For the word "after", give the number of lines in these entries that contain it, with nothing else.

SOURCE DATA
■ ■ ■ ■

(** C1. [handleDetection] confirms exactly when multiple detections are
    not required or the pruned window it leaves holds at least
    [minDetections] entries with the observed code, and reports Pending
    otherwise.  From an empty window with two required detections, one
    observation stays pending and a second one of the same code within
    the timeout confirms; when multiple detections are not required every
    observation confirms. *)
Theorem handleDetection_confirmation_rule :
  (forall (s : App) (result : RawResult) (tPush tCutoff tScan : Z),
      let after := handleDetection result tPush tCutoff tScan s in
      let window := detectionHistory (snd after) in
      let enough :=
        requireMultipleDetections (settings s) = false
        \/ minDetections (settings s)
           <= Z.of_nat (countCode (getText result) window) in
      window =
        filter (fun d => tCutoff - detectionTimeout (settings s)
                         <? Detection.timestamp d)
               (detectionHistory s ++ [pushed result tPush])
      /\ (fst after = Confirmed (getText result) (formatOf result) <-> enough)
      /\ (fst after = Pending <-> ~ enough))
  /\ (forall (s : App) (result : RawResult) (tPush tCutoff tScan : Z),
         detectionHistory s = [] ->
         requireMultipleDetections (settings s) = true ->
         minDetections (settings s) = 2 ->
         fst (handleDetection result tPush tCutoff tScan s) = Pending)
  /\ (forall (s : App) (r1 r2 : RawResult)
             (t1 t1c t1s t2 t2c t2s : Z),
         detectionHistory s = [] ->
         requireMultipleDetections (settings s) = true ->
         minDetections (settings s) = 2 ->
         getText r1 = getText r2 ->
         t1 <= t1c -> t1c <= t2 -> t2 <= t2c ->
         t2c - t1 < detectionTimeout (settings s) ->
         let first := handleDetection r1 t1 t1c t1s s in
         let second := handleDetection r2 t2 t2c t2s (snd first) in
         fst first = Pending
         /\ fst second = Confirmed (getText r2) (formatOf r2))
  /\ (forall (s : App) (result : RawResult) (tPush tCutoff tScan : Z),
         requireMultipleDetections (settings s) = false ->
         fst (handleDetection result tPush tCutoff tScan s)
         = Confirmed (getText result) (formatOf result)).
Proof.
  split; [|split; [|split]].
  - intros s result tPush tCutoff tScan after window enough.
    subst enough window after.
    rewrite handleDetection_window, handleDetection_outcome.
    split; [reflexivity|].
    destruct (requireMultipleDetections (settings s)); cbn.
    + destruct (Z.leb_spec (minDetections (settings s))
                  (Z.of_nat (countCode (getText result)
                               (windowOf result tPush tCutoff s)))) as [L|L].
      * split; split; intros H; auto; try discriminate.
        exfalso; apply H; auto.
      * split; split; intros H; auto; try discriminate.
        -- destruct H as [H|H]; [discriminate|lia].
        -- intros [G|G]; [discriminate|lia].
    + split; split; intros H; auto; try discriminate.
      exfalso; apply H; auto.
  - intros s result tPush tCutoff tScan E R M.
    rewrite handleDetection_outcome, R, M. cbn [negb orb].
    pose proof (windowOf_empty_count result tPush tCutoff s E) as C.
    destruct (Z.leb_spec 2 (Z.of_nat (countCode (getText result)
                                        (windowOf result tPush tCutoff s))));
      [lia|reflexivity].
  - intros s r1 r2 t1 t1c t1s t2 t2c t2s E R M X L1 L2 L3 T first second.
    subst second first.
    assert (W1 : windowOf r1 t1 t1c s = [pushed r1 t1]).
    { unfold windowOf. rewrite E. cbn.
      destruct (Z.ltb_spec (t1c - detectionTimeout (settings s)) t1);
        [reflexivity|lia]. }
    split.
    + rewrite handleDetection_outcome, R, M, W1. cbn [negb orb].
      pose proof (countCode_single (getText r1) (pushed r1 t1)) as C.
      destruct (Z.leb_spec 2 (Z.of_nat (countCode (getText r1) [pushed r1 t1])));
        [lia|reflexivity].
    + rewrite handleDetection_outcome, handleDetection_settings, R, M.
      unfold windowOf.
      rewrite handleDetection_settings, handleDetection_window, W1. cbn.
      destruct (Z.ltb_spec (t2c - detectionTimeout (settings s)) t1); [|lia].
      destruct (Z.ltb_spec (t2c - detectionTimeout (settings s)) t2); [|lia].
      unfold countCode. cbn. rewrite X, String.eqb_refl. cbn. reflexivity.
  - intros s result tPush tCutoff tScan R.
    rewrite handleDetection_outcome, R. reflexivity.
Qed.
Definition posts_in_order (net : network) (w : FetchWorker) (st : state) : Prop :=
  date_from (self st) = date_from w /\ date_to (self st) = date_to w /\
  match at_pos st with
  | Check1 => posted st = []
  | FetchAnime client => posted st = [] /\ client = new_client 25
  | Check2 client anime | FetchManga client anime =>
      posted st = [anime_request w] /\ client = new_client 25 /\
      fetched net w "ANIME" = Ok anime
  | Check3 anime manga | Merge anime manga =>
      posted st = [anime_request w; manga_request w] /\
      fetched net w "ANIME" = Ok anime
  | Returned =>
      posted st = [] \/ posted st = [anime_request w] \/
      (posted st = [anime_request w; manga_request w] /\
       exists anime, fetched net w "ANIME" = Ok anime)
  end.

End Shape.

End Shape.

(** * Properties *)

(** ** The comparisons are orders *)

Lemma lex_Eq c1 c2 : lex c1 c2 = Eq <-> c1 = Eq /\ c2 = Eq.
Proof. destruct c1, c2; simpl; intuition congruence. Qed.

Lemma lex_CompOpp c1 c2 : lex (CompOpp c1) (CompOpp c2) = CompOpp (lex c1 c2).
Proof. now destruct c1. Qed.

Lemma lex_Lt c1 c2 : lex c1 c2 = Lt <-> c1 = Lt \/ (c1 = Eq /\ c2 = Lt).
Proof. destruct c1, c2; simpl; intuition congruence. Qed.

#[global] Instance Z_order : CmpOrder Z.
Proof.
  split; unfold cmp, Z_cmp.
  - intros x y. apply Z.compare_eq_iff.
  - intros x y. apply Z.compare_antisym.
  - intros x y z. rewrite !Z.compare_lt_iff. lia.
Qed.

Lemma ascii_compare_refl (a : ascii) : Ascii.compare a a = Eq.
Proof. apply N.compare_refl. Qed.

Lemma ascii_compare_lt_trans (a b c : ascii) :
  Ascii.compare a b = Lt -> Ascii.compare b c = Lt -> Ascii.compare a c = Lt.
Proof. unfold Ascii.compare. rewrite !N.compare_lt_iff. lia. Qed.

Lemma string_compare_refl (s : string) : String.compare s s = Eq.
Proof.
  induction s as [|a s IH]; simpl; [reflexivity|].
  now rewrite ascii_compare_refl.
Qed.

Lemma string_compare_lt_trans (x y z : string) :
  String.compare x y = Lt -> String.compare y z = Lt -> String.compare x z = Lt.
Proof.
  revert y z. induction x as [|a x IH]; intros [|b y] [|c z]; simpl; try congruence.
  destruct (Ascii.compare a b) eqn:Hab; try discriminate;
    destruct (Ascii.compare b c) eqn:Hbc; try discriminate; intros Hxy Hyz.
  - apply Ascii.compare_eq_iff in Hab, Hbc. subst.
    rewrite ascii_compare_refl. eauto.
  - apply Ascii.compare_eq_iff in Hab. subst. now rewrite Hbc.
  - apply Ascii.compare_eq_iff in Hbc. subst. now rewrite Hab.
  - now rewrite (ascii_compare_lt_trans a b c).
Qed.

#[global] Instance string_order : CmpOrder string.
Proof.
  split; unfold cmp, string_cmp.
  - intros x y. split; [apply String.compare_eq_iff|].
    intros ->. apply string_compare_refl.
  - apply String.compare_antisym.
  - apply string_compare_lt_trans.
Qed.

#[global] Instance pair_order {A B} `{CmpOrder A, CmpOrder B} : CmpOrder (A * B).
Proof.
  split; unfold cmp, pair_cmp.
  - intros [a b] [a' b']; simpl. rewrite lex_Eq, !cmp_eq_iff.
    split; [intros [-> ->]; reflexivity | intros [= -> ->]; auto].
  - intros [a b] [a' b']; simpl.
    now rewrite (cmp_antisym a a'), (cmp_antisym b b'), lex_CompOpp.
  - intros [a b] [a' b'] [a'' b'']; simpl. rewrite !lex_Lt.
    intros [Hx|[Hx Hx']] [Hy|[Hy Hy']].
    + left. eapply cmp_lt_trans; eauto.
    + apply cmp_eq_iff in Hy. subst. now left.
    + apply cmp_eq_iff in Hx. subst. now left.
    + apply cmp_eq_iff in Hx, Hy. subst. right. split.
      * now apply cmp_eq_iff.
      * eapply cmp_lt_trans; eauto.
Qed.

(** A date compares as the tuple of its year, month and day. *)
Lemma date_cmp_tuple (a b : date) :
  cmp a b = cmp (year a, (month a, day a)) (year b, (month b, day b)).
Proof. reflexivity. Qed.

#[global] Instance date_order : CmpOrder date.
Proof.
  split.
  - intros [y m d] [y' m' d']. rewrite date_cmp_tuple, cmp_eq_iff. simpl.
    split; [intros [= -> -> ->]; reflexivity | intros [= -> -> ->]; reflexivity].
  - intros a b. rewrite !date_cmp_tuple. apply cmp_antisym.
  - intros a b c. rewrite !date_cmp_tuple. apply cmp_lt_trans.
Qed.

Section OrderFacts.
Context {A : Type} `{CmpOrder A}.

Lemma cmp_refl (x : A) : cmp x x = Eq.
Proof. now apply cmp_eq_iff. Qed.

Lemma cmp_Gt_Lt (x y : A) : cmp x y = Gt <-> cmp y x = Lt.
Proof. rewrite (cmp_antisym x y). destruct (cmp y x); simpl; intuition congruence. Qed.

Lemma geb_false (x y : A) : geb x y = false -> geb y x = true.
Proof.
  unfold geb. destruct (cmp x y) eqn:E; try discriminate.
  intros _. apply cmp_Gt_Lt in E. now rewrite E.
Qed.

Lemma geb_not_Lt (x y : A) : geb x y = true <-> cmp x y <> Lt.
Proof. unfold geb. destruct (cmp x y); intuition congruence. Qed.

Lemma geb_trans (x y z : A) : geb x y = true -> geb y z = true -> geb x z = true.
Proof.
  rewrite !geb_not_Lt. intros Hxy Hyz Hxz.
  destruct (cmp x y) eqn:E; try congruence.
  - apply cmp_eq_iff in E. congruence.
  - apply cmp_Gt_Lt in E. apply Hyz. eapply cmp_lt_trans; eauto.
Qed.

End OrderFacts.

(** ** The sort *)

Section Sorting.
Context {A K : Type} `{CmpOrder K} (key : A -> K).

#[local] Abbreviation desc := (descending key).

Lemma desc_trans : Transitive desc.
Proof. intros a b c. apply geb_trans. Qed.

Lemma insert_desc_perm (x : A) (l : list A) : Permutation (insert_desc key x l) (x :: l).
Proof.
  induction l as [|y l IH]; simpl; [reflexivity|].
  destruct (geb (key x) (key y)); [reflexivity|].
  rewrite IH. apply perm_swap.
Qed.

Lemma sort_reverse_perm (l : list A) : Permutation (sort_reverse key l) l.
Proof.
  induction l as [|x l IH]; simpl; [reflexivity|].
  unfold sort_reverse in *. simpl. rewrite insert_desc_perm. now constructor.
Qed.

Lemma insert_desc_hd (x y : A) (l : list A) :
  desc y x -> HdRel desc y l -> HdRel desc y (insert_desc key x l).
Proof.
  intros Hyx Hl. destruct l as [|z l]; simpl.
  - now constructor.
  - destruct (geb (key x) (key z)); constructor; auto.
    now inversion Hl.
Qed.

Lemma insert_desc_sorted (x : A) (l : list A) :
  Sorted desc l -> Sorted desc (insert_desc key x l).
Proof.
  induction 1 as [|y l Hs IH Hhd]; simpl.
  - repeat constructor.
  - destruct (geb (key x) (key y)) eqn:E.
    + constructor; [now constructor|]. now constructor.
    + constructor; [assumption|].
      apply insert_desc_hd; [|assumption]. now apply geb_false.
Qed.

Lemma sort_reverse_sorted (l : list A) : StronglySorted desc (sort_reverse key l).
Proof.
  apply Sorted_StronglySorted; [apply desc_trans|].
  induction l as [|x l IH]; [constructor|].
  apply insert_desc_sorted, IH.
Qed.



(** In a list in descending order, an item with a strictly greater key
    stands before one with a smaller key. *)
Lemma sorted_greater_first (l : list A) (a b : A) :
  StronglySorted desc l -> In a l -> In b l -> cmp (key b) (key a) = Gt ->
  exists l1 l2 l3, l = l1 ++ b :: l2 ++ a :: l3.
Proof.
  intros Hs Ha Hb Hgt.
  apply in_split in Hb as (l1 & r & ->).
  apply in_app_or in Ha as [Ha|[->|Ha]].
  - exfalso.
    assert (Hab : desc a b).
    { apply (StronglySorted_app_1_elem_of desc l1 (b :: r)); auto.
      + now apply list_elem_of_In.
      + apply list_elem_of_In. now left. }
    apply geb_not_Lt in Hab. apply Hab. now apply cmp_Gt_Lt.
  - rewrite cmp_refl in Hgt. discriminate.
  - apply in_split in Ha as (l2 & l3 & ->). now exists l1, l2, l3.
Qed.

End Sorting.

(** ** The dictionary [uniq] *)

Section Dict.
Context {V : Type}.
Implicit Types (d : list (dict_key * V)) (k : dict_key) (v : V).

Lemma dict_set_keys_old k v d :
  In k (map fst d) -> map fst (dict_set k v d) = map fst d.
Proof.
  induction d as [|[k0 v0] d IH]; simpl; [tauto|].
  destruct (decide (k = k0)) as [->|Hne]; simpl; [reflexivity|].
  intros [Heq|Hin]; [congruence|]. now rewrite IH.
Qed.

Lemma dict_set_keys_new k v d :
  ~ In k (map fst d) -> map fst (dict_set k v d) = map fst d ++ [k].
Proof.
  induction d as [|[k0 v0] d IH]; simpl; [reflexivity|].
  destruct (decide (k = k0)) as [->|Hne]; simpl; [tauto|].
  intros Hk. rewrite IH; tauto.
Qed.

Lemma dict_key_seen k d : In k (map fst d) \/ ~ In k (map fst d).
Proof.
  destruct (in_dec (fun x y : dict_key => decide (x = y)) k (map fst d)); auto.
Qed.

Lemma dict_set_NoDup k v d : NoDup (map fst d) -> NoDup (map fst (dict_set k v d)).
Proof.
  intros Hd. destruct (dict_key_seen k d) as [Hk|Hk].
  - now rewrite dict_set_keys_old.
  - rewrite dict_set_keys_new by assumption.
    apply NoDup_app. split; [assumption|]. split.
    + intros x Hx Hx'. apply list_elem_of_In in Hx. apply list_elem_of_singleton in Hx'. now subst.
    + apply NoDup_singleton.
Qed.

Lemma dict_set_In_key k v d x :
  In x (map fst (dict_set k v d)) <-> x = k \/ In x (map fst d).
Proof.
  destruct (dict_key_seen k d) as [Hk|Hk].
  - rewrite dict_set_keys_old by assumption. split; [tauto|]. intros [->|]; assumption.
  - rewrite dict_set_keys_new by assumption. rewrite in_app_iff. simpl. intuition.
Qed.

Lemma dict_set_In_new k v d : In (k, v) (dict_set k v d).
Proof.
  induction d as [|[k0 v0] d IH]; simpl; [now left|].
  destruct (decide (k = k0)) as [->|]; simpl; auto.
Qed.

Lemma dict_set_In_other k v d k' v' :
  k' <> k -> In (k', v') d -> In (k', v') (dict_set k v d).
Proof.
  intros Hne. induction d as [|[k0 v0] d IH]; simpl; [tauto|].
  intros [Heq|Hin]; destruct (decide (k = k0)) as [Hk|Hk]; simpl; auto.
  inversion Heq; subst. congruence.
Qed.

Lemma dict_set_In_inv k v d k' v' :
  In (k', v') (dict_set k v d) -> (k' = k /\ v' = v) \/ In (k', v') d.
Proof.
  induction d as [|[k0 v0] d IH]; simpl.
  - intros [[= -> ->]|[]]. now left.
  - destruct (decide (k = k0)) as [->|]; simpl.
    + intros [[= -> ->]|Hin]; auto.
    + intros [Heq|Hin]; auto. apply IH in Hin. tauto.
Qed.

Lemma dict_functional d k v v' :
  NoDup (map fst d) -> In (k, v) d -> In (k, v') d -> v = v'.
Proof.
  induction d as [|[k0 v0] d IH]; simpl; [tauto|].
  intros Hnd. inversion Hnd as [|? ? Hk0 Hd]; subst.
  intros [[= -> ->]|H1] [[= <-]|H2]; auto.
  - exfalso. apply Hk0, list_elem_of_In. now apply (in_map fst _ (k, v')).
  - exfalso. subst. apply Hk0, list_elem_of_In. now apply (in_map fst _ (k0, v)).
Qed.

End Dict.

Section Dedup.

#[local] Abbreviation put := (fun (uniq : list (dict_key * MediaItem)) it => dict_set (item_key it) it uniq).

■ ■ ■ ■

FINAL ANSWER
6